Pull out every line below containing the word "Definition".

Saved entries
--- START ---

(** With Groq selected and its key set the routing is one fetch, of
    the two prompts; the parts are not used. *)
Lemma route_groq {RT : Runtime} env backend userPrompt parts key :
  AI_PROVIDER env = Some (js "groq") ->
  GROQ_API_KEY env = Some key ->
  isSet (Some key) = true ->
  ProviderRoute.route env backend userPrompt parts
  = let request :=
      ProviderRoute.GroqChat key (js "llama-3.1-8b-instant")
        ProviderRoute.systemPrompt userPrompt in
    (match ProviderRoute.fetch backend request with
     | ProviderRoute.FetchThrew e => inl (External e)
     | ProviderRoute.NotOk statusText errorMessage =>
         inl (NewError (js "Groq API error: "
                        ++ orString errorMessage statusText))
     | ProviderRoute.Ok content => inr (orString content [])
     end, [ProviderRoute.FetchCall request]).
Proof.
  intros Hprov Hkey Hset.
  unfold ProviderRoute.route, ProviderRoute.getAIProvider.
  cbn [ProviderRoute.provider ProviderRoute.geminiApiKey
       ProviderRoute.ollamaUrl ProviderRoute.groqApiKey].
  rewrite Hprov, Hkey, Hset.
  change (str_eqb (orString (Some (js "groq")) (js "gemini")) (js "gemini"))
    with false.
  change (str_eqb (orString (Some (js "groq")) (js "gemini")) (js "ollama"))
    with false.
  change (str_eqb (orString (Some (js "groq")) (js "gemini")) (js "groq"))
    with true.
  destruct key as [|c r]; [discriminate Hset|]. reflexivity.
Qed.

Lemma imageInstruction_cons :
  exists c rest, imageInstruction = c :: rest.
Proof. do 2 eexists. reflexivity. Qed.
(** What holds of the loop state for every text: the arrays keep their
    length and [sa] stays a permutation of the positions. *)
Definition state_shape (n : nat) (st : loop_state) : Prop :=
  st_sa st ≡ₚ seq 0 n /\ length (st_rank st) = n /\ length (st_temp st) = n.

(** The invariant of the doubling loop at the head of its body, for a text
    of non-negative symbols. *)
Definition loop_inv (codes : list Z) (st : loop_state) : Prop :=
  0 < st_gap st /\
  state_shape (length codes) st /\
  ranks_order_prefixes codes (st_gap st) (st_rank st).

(** The state at the [break]. *)
Definition final_state (codes : list Z) (st : loop_state) : Prop :=
  state_shape (length codes) st /\
  (forall a, a < length codes -> st_rank st !!! (st_sa st !!! a) = Z.of_nat a) /\
  (forall a b, a < b -> b < length codes ->
     lex_compare (suffix_at codes (st_sa st !!! a)) (suffix_at codes (st_sa st !!! b)) = Lt).

(** Length of the longest common prefix of the suffixes at [i] and [j]. *)
Definition lcp_at (codes : list Z) (i j : nat) : nat :=
  common_prefix_length (suffix_at codes i) (suffix_at codes j).

(** The test of Kasai's [while] loop. *)
Definition match_continues (codes : list Z) (i j : nat) (h : nat) : Prop :=
  i + h < length codes /\ j + h < length codes /\
  codes !!! (i + h) = codes !!! (j + h).

(** The invariant of Kasai's [for] loop before position [i] is processed:
    the slots of the positions already seen are final, slot 0 is untouched,
    and the running match length [h] is 0 or is justified by a suffix that
    sorts before the suffix at [i]. *)
Definition kasai_inv (codes : list Z) (s : list nat) (r : list Z)
    (i : nat) (l : list Z) (h : Z) : Prop :=
  length l = length codes /\
  (0 <= h)%Z /\
  l !!! 0 = 0%Z /\
  (forall j, j < i -> (0 < r !!! j)%Z ->
     l !!! Z.to_nat (r !!! j)
     = Z.of_nat (lcp_at codes (s !!! Z.to_nat (r !!! j - 1)) j)) /\
  (i < length codes ->
     h = 0%Z \/
     exists q, q < length codes /\
       lex_compare (suffix_at codes q) (suffix_at codes i) = Lt /\
       (h <= Z.of_nat (lcp_at codes q i))%Z).

(** Two loop states that agree on everything but the order of ties in
    [sa] (and the scratch array). *)
Definition same_ranks (st1 st2 : loop_state) : Prop :=
  st_gap st1 = st_gap st2 /\ st_rank st1 = st_rank st2.

(** ** The order the doubling loop computes on any text *)

(** The suffix at [p] as the passes read it, two symbols at a time: the
    first pass pairs the last symbol with the sentinel [-1], so a suffix of
    odd length is read with a [-1] after it. *)
Definition padded_suffix (codes : list Z) (p : nat) : list Z :=
  suffix_at codes p ++ (if Nat.odd (length codes - p) then [(-1)%Z] else []).

(** The text ends with two symbols of value [-1] (two bytes [0xFF] where
    [char] is signed). *)
Definition ends_with_sentinel_pair (codes : list Z) : bool :=
  let last_but_one := codes !!! (length codes - 2) in
  let last := codes !!! (length codes - 1) in
  (2 <=? length codes) && (last_but_one =? -1)%Z && (last =? -1)%Z.

(** The rank table orders positions as the first [k] symbols of their
    padded suffixes do. *)
Definition ranks_order_padded (codes : list Z) (k : nat) (r : list Z) : Prop :=
  length r = length codes /\
  (forall i, i < length codes -> (0 <= r !!! i)%Z) /\
  (forall i j, i < length codes -> j < length codes ->
     (r !!! i ?= r !!! j)%Z
     = lex_compare (take k (padded_suffix codes i)) (take k (padded_suffix codes j))).

(** The invariant of the doubling loop at the head of its body, for any
    text: the first pass starts from the symbols themselves, every later one
    from ranks of padded prefixes of even length [gap]. *)
Definition padded_inv (codes : list Z) (st : loop_state) : Prop :=
  state_shape (length codes) st /\
  ((st_gap st = 1 /\ st_rank st = codes) \/
   (0 < st_gap st /\ Nat.even (st_gap st) = true /\
    ranks_order_padded codes (st_gap st) (st_rank st))).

--- END ---

Solved problem →
Definition state_shape (n : nat) (st : loop_state) : Prop :=
Definition loop_inv (codes : list Z) (st : loop_state) : Prop :=
Definition final_state (codes : list Z) (st : loop_state) : Prop :=
Definition lcp_at (codes : list Z) (i j : nat) : nat :=
Definition match_continues (codes : list Z) (i j : nat) (h : nat) : Prop :=
Definition kasai_inv (codes : list Z) (s : list nat) (r : list Z)
Definition same_ranks (st1 st2 : loop_state) : Prop :=
Definition padded_suffix (codes : list Z) (p : nat) : list Z :=
Definition ends_with_sentinel_pair (codes : list Z) : bool :=
Definition ranks_order_padded (codes : list Z) (k : nat) (r : list Z) : Prop :=
Definition padded_inv (codes : list Z) (st : loop_state) : Prop :=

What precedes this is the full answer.